Thames Water’s biggest investor slashed the size of its stake, renewing concerns over the financial stability of the utilities giant as it scrambles to raise equity from shareholders.
The Ontario Municipal Employees Retirement System (OMERS), one of Canada’s largest public sector pension funds, slashed the value of its stake in Britain’s largest water supplier by almost £300m last year, according to The Financial Times.
The pension giant owns a 31 per cent stake in Thames Water via parent company Kemble Water.
This held through multiple investment vehicles including a Singapore-registered entity, Omers Farmoor Singapore PTE, which owns about a fifth of the company.
The entity valued its stake in Kemble Water at £979m at the end of 2021, before reportedly reducing the value to about £700m last year – a near 30 per cent write-down.
Such a hefty reduction raises questions about how easy it will be for the indebted UK utility to persuade shareholders to inject much needed equity.
Other investors in Thames Water include the Universities Superannuation Scheme, a UK pension plan for the academic staff of UK universities, Infinity Investments, a subsidiary of the Abu Dhabi Investment Authority, and the Chinese Investment Corporation, a state-backed sovereign wealth fund.
Last week, Thames Water announced it had secured £750m from shareholders to support the business until April 2025.

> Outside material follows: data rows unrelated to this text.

(** * Attendance-sheet ingestion and reconciliation: a shallow embedding

    This development embeds the ingestion path of [routes/attendance.js]
    (the division-sheet upload, its batch-info parser, the defaulter
    classifier) and the periodic allocation sync of
    [workers/allocationSyncWorker.js], and states the properties of the
    specification over that embedding.

    Conventions of the embedding:
    - a JavaScript string is a [string] read as a sequence of 8-bit code
      units (the Latin-1 range);
    - a JavaScript number is a [num]: [NaN], the two infinities, or a finite
      value held as an exact rational.  Arithmetic on finite values is exact:
      the rounding of IEEE doubles, overflow to infinity and the sign of zero
      are not modelled;
    - case mapping ([toUpperCase], [toLowerCase]) acts on the ASCII letters;
    - MongoDB collections are lists of documents in insertion order;
    - JavaScript objects used as maps with integer-like keys ([subjectMap])
      are association lists in ascending key order, those with other string
      keys are association lists in insertion order, which is the order
      [Object.entries] walks them in. *)

From Stdlib Require Import QArith Qround Qabs Lqa.
From stdpp Require Import base option list strings gmap.
From Stdlib Require Import Ascii String.

#[local] Open Scope string_scope.
#[local] Open Scope list_scope.

(** ** JavaScript numbers *)

Module JS.
#[local] Open Scope Q_scope.

Inductive num : Type :=
  | NaN
  | Fin (q : Q)
  | PInf
  | NInf.

Definition ofZ (z : Z) : num := Fin (inject_Z z).
Definition ofN (n : N) : num := ofZ (Z.of_N n).

Definition isNaN (x : num) : bool :=
  match x with NaN => true | _ => false end.

Definition Qltb (a b : Q) : bool :=
  match Qcompare a b with Lt => true | _ => false end.

(** [a < b]; every comparison with [NaN] is false. *)
Definition ltb (a b : num) : bool :=
  match a, b with
  | NaN, _ | _, NaN => false
  | Fin x, Fin y => Qltb x y
  | NInf, Fin _ | NInf, PInf | Fin _, PInf => true
  | _, _ => false
  end.

(** [a <= b]. *)
Definition leb (a b : num) : bool :=
  match a, b with
  | NaN, _ | _, NaN => false
  | Fin x, Fin y => Qle_bool x y
  | NInf, _ | _, PInf => true
  | _, _ => false
  end.

Definition gtb (a b : num) : bool := ltb b a.
Definition geb (a b : num) : bool := leb b a.

(** [a === b] on numbers. *)
Definition eqb (a b : num) : bool :=
  match a, b with
  | Fin x, Fin y => Qeq_bool x y
  | PInf, PInf | NInf, NInf => true
  | _, _ => false
  end.

(** Truthiness of a number: everything but [0] and [NaN]. *)
Definition truthy (x : num) : bool :=
  match x with
  | NaN => false
  | Fin q => negb (Qeq_bool q 0)
  | _ => true
  end.

(** [x || d] on numbers. *)
Definition or_else (x d : num) : num := if truthy x then x else d.

Definition add (a b : num) : num :=
  match a, b with
  | NaN, _ | _, NaN => NaN
  | Fin x, Fin y => Fin (Qred (x + y))
  | PInf, NInf | NInf, PInf => NaN
  | PInf, _ | _, PInf => PInf
  | NInf, _ | _, NInf => NInf
  end.

(** The sign of a value that is not [NaN]; zero counts as positive. *)
Definition nonneg (x : num) : bool :=
  match x with
  | Fin q => Qle_bool 0 q
  | PInf => true
  | _ => false
  end.

Definition signed_inf (positive : bool) : num :=
  if positive then PInf else NInf.

Definition is_zero (x : num) : bool :=
  match x with Fin q => Qeq_bool q 0 | _ => false end.

Definition is_inf (x : num) : bool :=
  match x with PInf | NInf => true | _ => false end.

Definition mul (a b : num) : num :=
  match a, b with
  | NaN, _ | _, NaN => NaN
  | Fin x, Fin y => Fin (Qred (x * y))
  | _, _ =>
      if is_zero a || is_zero b then NaN
      else signed_inf (Bool.eqb (nonneg a) (nonneg b))
  end.

Definition div (a b : num) : num :=
  match a, b with
  | NaN, _ | _, NaN => NaN
  | Fin x, Fin y =>
      if Qeq_bool y 0
      then (if Qeq_bool x 0 then NaN else signed_inf (Qle_bool 0 x))
      else Fin (Qred (x / y))
  | Fin _, _ => Fin 0
  | _, Fin _ => signed_inf (Bool.eqb (nonneg a) (nonneg b))
  | _, _ => NaN
  end.
Definition py_int (value : string) : res Z :=
  let '(neg, s1) := split_sign (lstrip_space value) in
  match s1 with
  | String c _ =>
      match json.digit_value c with
      | Some _ =>
          match py_int_digits 0 0 s1 with
          | Some (n, digits, rest) =>
              if (int_max_str_digits <? digits)%nat then Raise ValueError
              else
                match lstrip_space rest with
                | EmptyString => Ok (if neg : bool then - n else n)
                | String _ _ => Raise ValueError
                end
          | None => Raise ValueError
          end
      | None => Raise ValueError
      end
  | EmptyString => Raise ValueError
  end.

(** [validate_input] (lines 139-152); [value_type] is [int] at each of its
    calls. *)
Definition validate_input (value : string) (min_value max_value : option Z)
  : res (option Z) :=
  if negb (py_truthy (PyStr value)) then Ok None
  else
    match
      (parsed_value ← py_int value;
       if below min_value parsed_value then Raise ValueError
       else if above max_value parsed_value then Raise ValueError
       else Ok (Some parsed_value))
    with
    | Ok r => Ok r
    | Raise ValueError => Raise ValueError
    | Raise e => Raise e
    end.

(** Menu choice 1, the years (lines 243-247): [start_answer] and
    [end_answer] are what the two calls of [Prompt.ask] returned, the second
    call being made only for a start year that is truthy. *)
Definition enter_year_range (start_answer end_answer : string) : res pyval :=
  start_year ← validate_input start_answer (Some 1900) (Some 2100);
  end_year ← (if py_truthy (opt_int start_year)
              then validate_input end_answer start_year (Some 2100)
              else Ok None);
  Ok (PyTuple [opt_int start_year; opt_int end_year]).
(** * Booking availability and payment reconciliation of acq-be

    A shallow embedding of the booking service (booking.service.ts), the
    payment route of the booking controller (booking.controller.ts), the
    payment service (payment.service.ts), the payment status service
    (payment-status.service.ts) and the webhook handler of the payment
    controller (payment.controller.ts), with the properties of the
    specification checked against it and further properties of the code.

    Conventions of the embedding:
    - a Prisma table is a finite map from its unique key to its rows;
    - a [Date] is its [getTime()] value, an integer number of milliseconds;
    - a JavaScript number that holds money or hours is an IEEE 754
      binary64 value, and [*], [/] and [Math.round] on such numbers are the
      operations of the Standard Library's [SpecFloat] at precision 53: the
      rounding of every operation is the rounding of the code;
    - an [async] method is a function from the state to a result and a new
      state; a thrown exception keeps the writes made before it, as the
      code opens no transaction;
    - what the environment decides (the clock, the identifier Prisma
      generates, the answer of the gateway, a database call that fails) is
      an argument of the operation. *)

From Stdlib Require Import ZArith QArith Qround Lqa SpecFloat.
From stdpp Require Import base tactics option list gmap strings pretty
  sorting.

Local Open Scope string_scope.
Local Open Scope list_scope.
Local Open Scope Z_scope.

#[export] Instance Z_ge_decision : RelDecision Z.ge := Z_ge_dec.
#[export] Instance Z_gt_decision : RelDecision Z.gt := Z_gt_dec.

(** ** Data model (the Prisma enums and rows the code reads) *)

Module BookingStatus.
Inductive t := PENDING | CONFIRMED | CANCELLED | COMPLETED.
#[global] Instance eq_dec : EqDecision t.
Proof. solve_decision. Defined.
End BookingStatus.

Module PaymentStatus.
Inductive t := PENDING | SUCCEEDED | FAILED | CANCELLED.
#[global] Instance eq_dec : EqDecision t.
Proof. solve_decision. Defined.
End PaymentStatus.
(** On scores the scan returns an item that is at least the starting
    item and at least every item scanned. *)
Lemma max_scan_scores (rest : list (string * pyval)) :
  forall best,
    is_score (snd best) = true ->
    Forall (fun kv => is_score (snd kv) = true) rest ->
    exists r,
      max_scan best rest = Ok r
      /\ In r (best :: rest)
      /\ value_ge (snd r) (snd best) = true
      /\ forall x, In x rest -> value_ge (snd r) (snd x) = true.
Proof.
  induction rest as [|item rest IH]; intros best Hb Hall.
  - exists best. cbn. split; [reflexivity|]. split; [left; reflexivity|].
    split; [apply value_ge_refl, Hb|]. intros x [].
  - inversion Hall as [|? ? Hi Hrest]; subst.
    destruct (py_gt_scores (snd item) (snd best) Hi Hb)
      as (x & y & Hx & Hy & Nx & Ny & Hgt).
    cbn [max_scan]. rewrite Hgt. cbn [rbind].
    destruct (float_gt x y) eqn:E.
    + destruct (IH item Hi Hrest) as (r & Hrun & Hin & Hge & Hr).
      exists r. split; [exact Hrun|]. split; [cbn in *; tauto|].
      assert (Hib : value_ge (snd item) (snd best) = true).
      { unfold value_ge. rewrite Hx, Hy. apply float_gt_ge, E. }
      split; [eapply value_ge_trans; eassumption|].
      intros z [->|Hz]; auto.
    + destruct (IH best Hb Hrest) as (r & Hrun & Hin & Hge & Hr).
      exists r. split; [exact Hrun|]. split; [cbn in *; tauto|].
      split; [exact Hge|].
      assert (Hbi : value_ge (snd best) (snd item) = true).
      { unfold value_ge. rewrite Hx, Hy. apply float_not_gt_ge; assumption. }
      intros z [->|Hz]; [eapply value_ge_trans; eassumption | auto].
Qed.

(** A scan stops early only on a comparison Python refuses. *)
Lemma max_scan_raises_type_error (rest : list (string * pyval)) :
  forall best e, max_scan best rest = Raise e -> e = TypeError.
Proof.
  induction rest as [|item rest IH]; intros best e H; [discriminate|].
  cbn [max_scan] in H. unfold py_gt in H.
  destruct (as_number (snd item)), (as_number (snd best)); cbn in H;
    try (eapply IH; exact H);
    destruct (object_gt (snd item) (snd best)); cbn in H;
    try (eapply IH; exact H); congruence.
Qed.

(** Once the body has parsed, the [try] block cannot raise the
    exception its handler is waiting for. *)
Lemma parse_scores_after_loads (content : string) (v : pyval) :
  json_loads content = Ok v ->
  parse_scores content <> Raise JSONDecodeError.
Proof.
  intros Hv. unfold parse_scores. rewrite Hv. cbn [rbind].
  destruct v; cbn; try discriminate.
  destruct d as [|first rest]; cbn; [discriminate|].
  destruct (max_scan first rest) eqn:E; cbn; [discriminate|].
  apply max_scan_raises_type_error in E. subst. discriminate.
Qed.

However this comes with strings attached from its backers including regulatory reforms, shorthand for higher bills for its 15m customers.
To help ease its finances, Thames Water has proposed a 24 per cent increase in customer bills — or an average rise of £101 a year — for the next regulatory period, which runs from 2025 to 2030.
Ofwat will decide whether it can raise bills this much at the end of next year, in line with the price review.
Interim co-chief executive Cathryn Ross confirmed to a panel of Westminster MPs last week that households will be on the hook for the company’s improvements to its operational performance and infrastructure.
Thames Water has also warned it needs a further £2.5bn from investors by the end of the decade to be “financially resilient” and to cut debt and reduce leaks.
From 2025, regulator Ofwat will have powers to prevent water companies from paying dividends if their credit rating falls below a certain level, or if they fail to meet financial strength tests or performance measures on the environment or services.
OMERS and Thames Water have been approached for comment.